### About this task
Answer with a single number stating how many lines of the entries below include the string "simulation".

⟨

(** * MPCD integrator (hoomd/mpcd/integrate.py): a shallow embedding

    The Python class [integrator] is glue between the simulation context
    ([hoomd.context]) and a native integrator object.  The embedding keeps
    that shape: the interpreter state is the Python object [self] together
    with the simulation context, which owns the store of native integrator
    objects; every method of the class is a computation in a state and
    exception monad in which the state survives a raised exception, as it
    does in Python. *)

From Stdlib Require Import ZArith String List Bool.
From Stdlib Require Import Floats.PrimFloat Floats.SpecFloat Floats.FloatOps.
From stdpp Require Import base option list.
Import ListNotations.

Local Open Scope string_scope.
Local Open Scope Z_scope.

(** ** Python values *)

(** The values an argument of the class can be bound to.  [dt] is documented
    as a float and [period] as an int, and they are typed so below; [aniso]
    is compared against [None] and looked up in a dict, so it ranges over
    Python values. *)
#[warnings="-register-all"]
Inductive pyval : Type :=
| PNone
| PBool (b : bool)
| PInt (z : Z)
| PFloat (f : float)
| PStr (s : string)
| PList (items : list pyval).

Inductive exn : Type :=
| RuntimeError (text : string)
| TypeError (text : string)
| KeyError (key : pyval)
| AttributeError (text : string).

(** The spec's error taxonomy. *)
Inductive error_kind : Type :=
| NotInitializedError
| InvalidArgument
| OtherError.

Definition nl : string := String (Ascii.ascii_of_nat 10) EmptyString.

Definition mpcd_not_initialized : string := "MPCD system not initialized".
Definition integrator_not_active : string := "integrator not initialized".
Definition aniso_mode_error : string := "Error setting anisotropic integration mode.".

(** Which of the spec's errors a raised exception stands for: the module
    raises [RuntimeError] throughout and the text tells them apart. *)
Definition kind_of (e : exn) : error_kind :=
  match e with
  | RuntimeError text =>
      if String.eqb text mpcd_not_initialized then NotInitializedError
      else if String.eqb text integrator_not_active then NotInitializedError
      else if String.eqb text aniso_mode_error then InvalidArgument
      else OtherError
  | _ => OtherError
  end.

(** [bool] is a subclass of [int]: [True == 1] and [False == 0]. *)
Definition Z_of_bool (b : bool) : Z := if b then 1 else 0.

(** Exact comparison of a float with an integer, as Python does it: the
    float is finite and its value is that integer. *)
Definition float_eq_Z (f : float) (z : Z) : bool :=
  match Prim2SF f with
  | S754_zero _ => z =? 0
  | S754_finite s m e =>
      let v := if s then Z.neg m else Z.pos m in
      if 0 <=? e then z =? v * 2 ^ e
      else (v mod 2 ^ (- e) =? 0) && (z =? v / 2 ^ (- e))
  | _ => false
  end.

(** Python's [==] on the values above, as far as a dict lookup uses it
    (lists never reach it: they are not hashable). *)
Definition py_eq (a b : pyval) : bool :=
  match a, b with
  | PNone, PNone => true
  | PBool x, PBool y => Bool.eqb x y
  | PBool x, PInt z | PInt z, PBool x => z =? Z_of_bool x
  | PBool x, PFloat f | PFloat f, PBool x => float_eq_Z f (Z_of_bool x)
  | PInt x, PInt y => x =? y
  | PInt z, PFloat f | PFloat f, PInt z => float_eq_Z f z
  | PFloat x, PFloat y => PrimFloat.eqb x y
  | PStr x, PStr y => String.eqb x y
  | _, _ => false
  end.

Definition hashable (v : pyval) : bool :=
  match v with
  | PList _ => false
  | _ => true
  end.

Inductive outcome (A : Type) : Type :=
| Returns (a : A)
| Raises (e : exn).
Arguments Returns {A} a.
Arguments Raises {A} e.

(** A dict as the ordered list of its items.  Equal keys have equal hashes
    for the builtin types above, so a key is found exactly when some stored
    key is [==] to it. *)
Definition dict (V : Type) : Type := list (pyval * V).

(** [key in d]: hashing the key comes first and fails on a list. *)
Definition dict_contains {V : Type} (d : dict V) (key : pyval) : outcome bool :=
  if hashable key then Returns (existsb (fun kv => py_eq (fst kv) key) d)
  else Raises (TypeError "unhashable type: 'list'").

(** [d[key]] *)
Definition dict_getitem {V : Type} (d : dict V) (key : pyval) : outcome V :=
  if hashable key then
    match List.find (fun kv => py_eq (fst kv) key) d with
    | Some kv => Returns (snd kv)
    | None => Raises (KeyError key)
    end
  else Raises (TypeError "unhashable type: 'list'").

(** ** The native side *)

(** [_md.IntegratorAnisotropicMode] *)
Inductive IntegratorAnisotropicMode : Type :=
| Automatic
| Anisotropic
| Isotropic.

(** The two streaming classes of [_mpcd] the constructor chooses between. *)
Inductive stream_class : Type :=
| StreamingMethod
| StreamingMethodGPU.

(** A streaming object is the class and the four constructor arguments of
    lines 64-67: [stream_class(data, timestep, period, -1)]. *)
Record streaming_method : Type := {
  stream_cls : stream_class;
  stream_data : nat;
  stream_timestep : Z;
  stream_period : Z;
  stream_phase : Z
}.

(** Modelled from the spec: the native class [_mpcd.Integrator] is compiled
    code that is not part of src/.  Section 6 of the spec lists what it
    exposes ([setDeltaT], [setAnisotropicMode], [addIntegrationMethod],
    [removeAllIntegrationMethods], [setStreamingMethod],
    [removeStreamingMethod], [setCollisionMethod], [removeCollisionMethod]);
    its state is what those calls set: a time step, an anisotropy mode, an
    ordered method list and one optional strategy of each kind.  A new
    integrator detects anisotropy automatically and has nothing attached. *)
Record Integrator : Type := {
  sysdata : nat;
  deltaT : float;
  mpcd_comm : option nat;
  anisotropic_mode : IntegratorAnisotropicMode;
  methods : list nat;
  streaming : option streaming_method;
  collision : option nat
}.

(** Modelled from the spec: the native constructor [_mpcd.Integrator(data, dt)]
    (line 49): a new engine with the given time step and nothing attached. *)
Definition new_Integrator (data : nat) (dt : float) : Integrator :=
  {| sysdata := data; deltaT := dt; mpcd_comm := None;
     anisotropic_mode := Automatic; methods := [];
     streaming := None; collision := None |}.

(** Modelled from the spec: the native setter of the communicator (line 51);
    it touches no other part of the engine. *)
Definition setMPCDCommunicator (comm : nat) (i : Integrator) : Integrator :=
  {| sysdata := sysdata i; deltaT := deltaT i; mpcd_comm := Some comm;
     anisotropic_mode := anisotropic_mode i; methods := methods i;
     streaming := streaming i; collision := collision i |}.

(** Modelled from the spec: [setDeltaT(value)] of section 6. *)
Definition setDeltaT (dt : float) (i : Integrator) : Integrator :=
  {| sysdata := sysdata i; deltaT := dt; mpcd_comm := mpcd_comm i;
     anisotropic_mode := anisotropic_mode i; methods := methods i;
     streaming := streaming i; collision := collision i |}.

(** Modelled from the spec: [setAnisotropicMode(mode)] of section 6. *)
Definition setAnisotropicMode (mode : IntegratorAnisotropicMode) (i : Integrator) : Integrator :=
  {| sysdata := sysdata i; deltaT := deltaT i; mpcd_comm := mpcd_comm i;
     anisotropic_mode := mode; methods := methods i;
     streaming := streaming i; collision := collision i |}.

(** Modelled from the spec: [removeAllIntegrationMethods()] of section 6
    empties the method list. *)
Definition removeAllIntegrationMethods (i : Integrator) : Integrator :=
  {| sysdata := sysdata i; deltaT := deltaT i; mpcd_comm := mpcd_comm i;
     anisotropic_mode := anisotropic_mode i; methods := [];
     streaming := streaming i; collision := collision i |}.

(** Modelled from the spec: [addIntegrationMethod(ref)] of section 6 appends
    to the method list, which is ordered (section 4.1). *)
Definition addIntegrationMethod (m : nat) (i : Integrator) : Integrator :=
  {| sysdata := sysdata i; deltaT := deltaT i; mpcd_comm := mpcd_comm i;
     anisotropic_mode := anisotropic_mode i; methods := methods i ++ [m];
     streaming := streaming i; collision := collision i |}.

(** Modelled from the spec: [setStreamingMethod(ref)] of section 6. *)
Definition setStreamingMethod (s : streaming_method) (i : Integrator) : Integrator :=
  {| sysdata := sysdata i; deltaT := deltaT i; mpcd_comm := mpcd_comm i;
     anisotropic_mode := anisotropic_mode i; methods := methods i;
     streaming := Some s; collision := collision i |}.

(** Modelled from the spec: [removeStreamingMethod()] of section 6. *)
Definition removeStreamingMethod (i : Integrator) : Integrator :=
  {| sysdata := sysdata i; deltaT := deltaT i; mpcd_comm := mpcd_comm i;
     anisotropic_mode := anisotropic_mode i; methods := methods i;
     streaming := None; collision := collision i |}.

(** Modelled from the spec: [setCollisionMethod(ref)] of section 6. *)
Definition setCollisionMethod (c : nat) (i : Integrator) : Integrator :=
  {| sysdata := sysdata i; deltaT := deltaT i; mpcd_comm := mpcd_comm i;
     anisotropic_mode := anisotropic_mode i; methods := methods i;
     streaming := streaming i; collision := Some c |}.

⟩

### Reply
2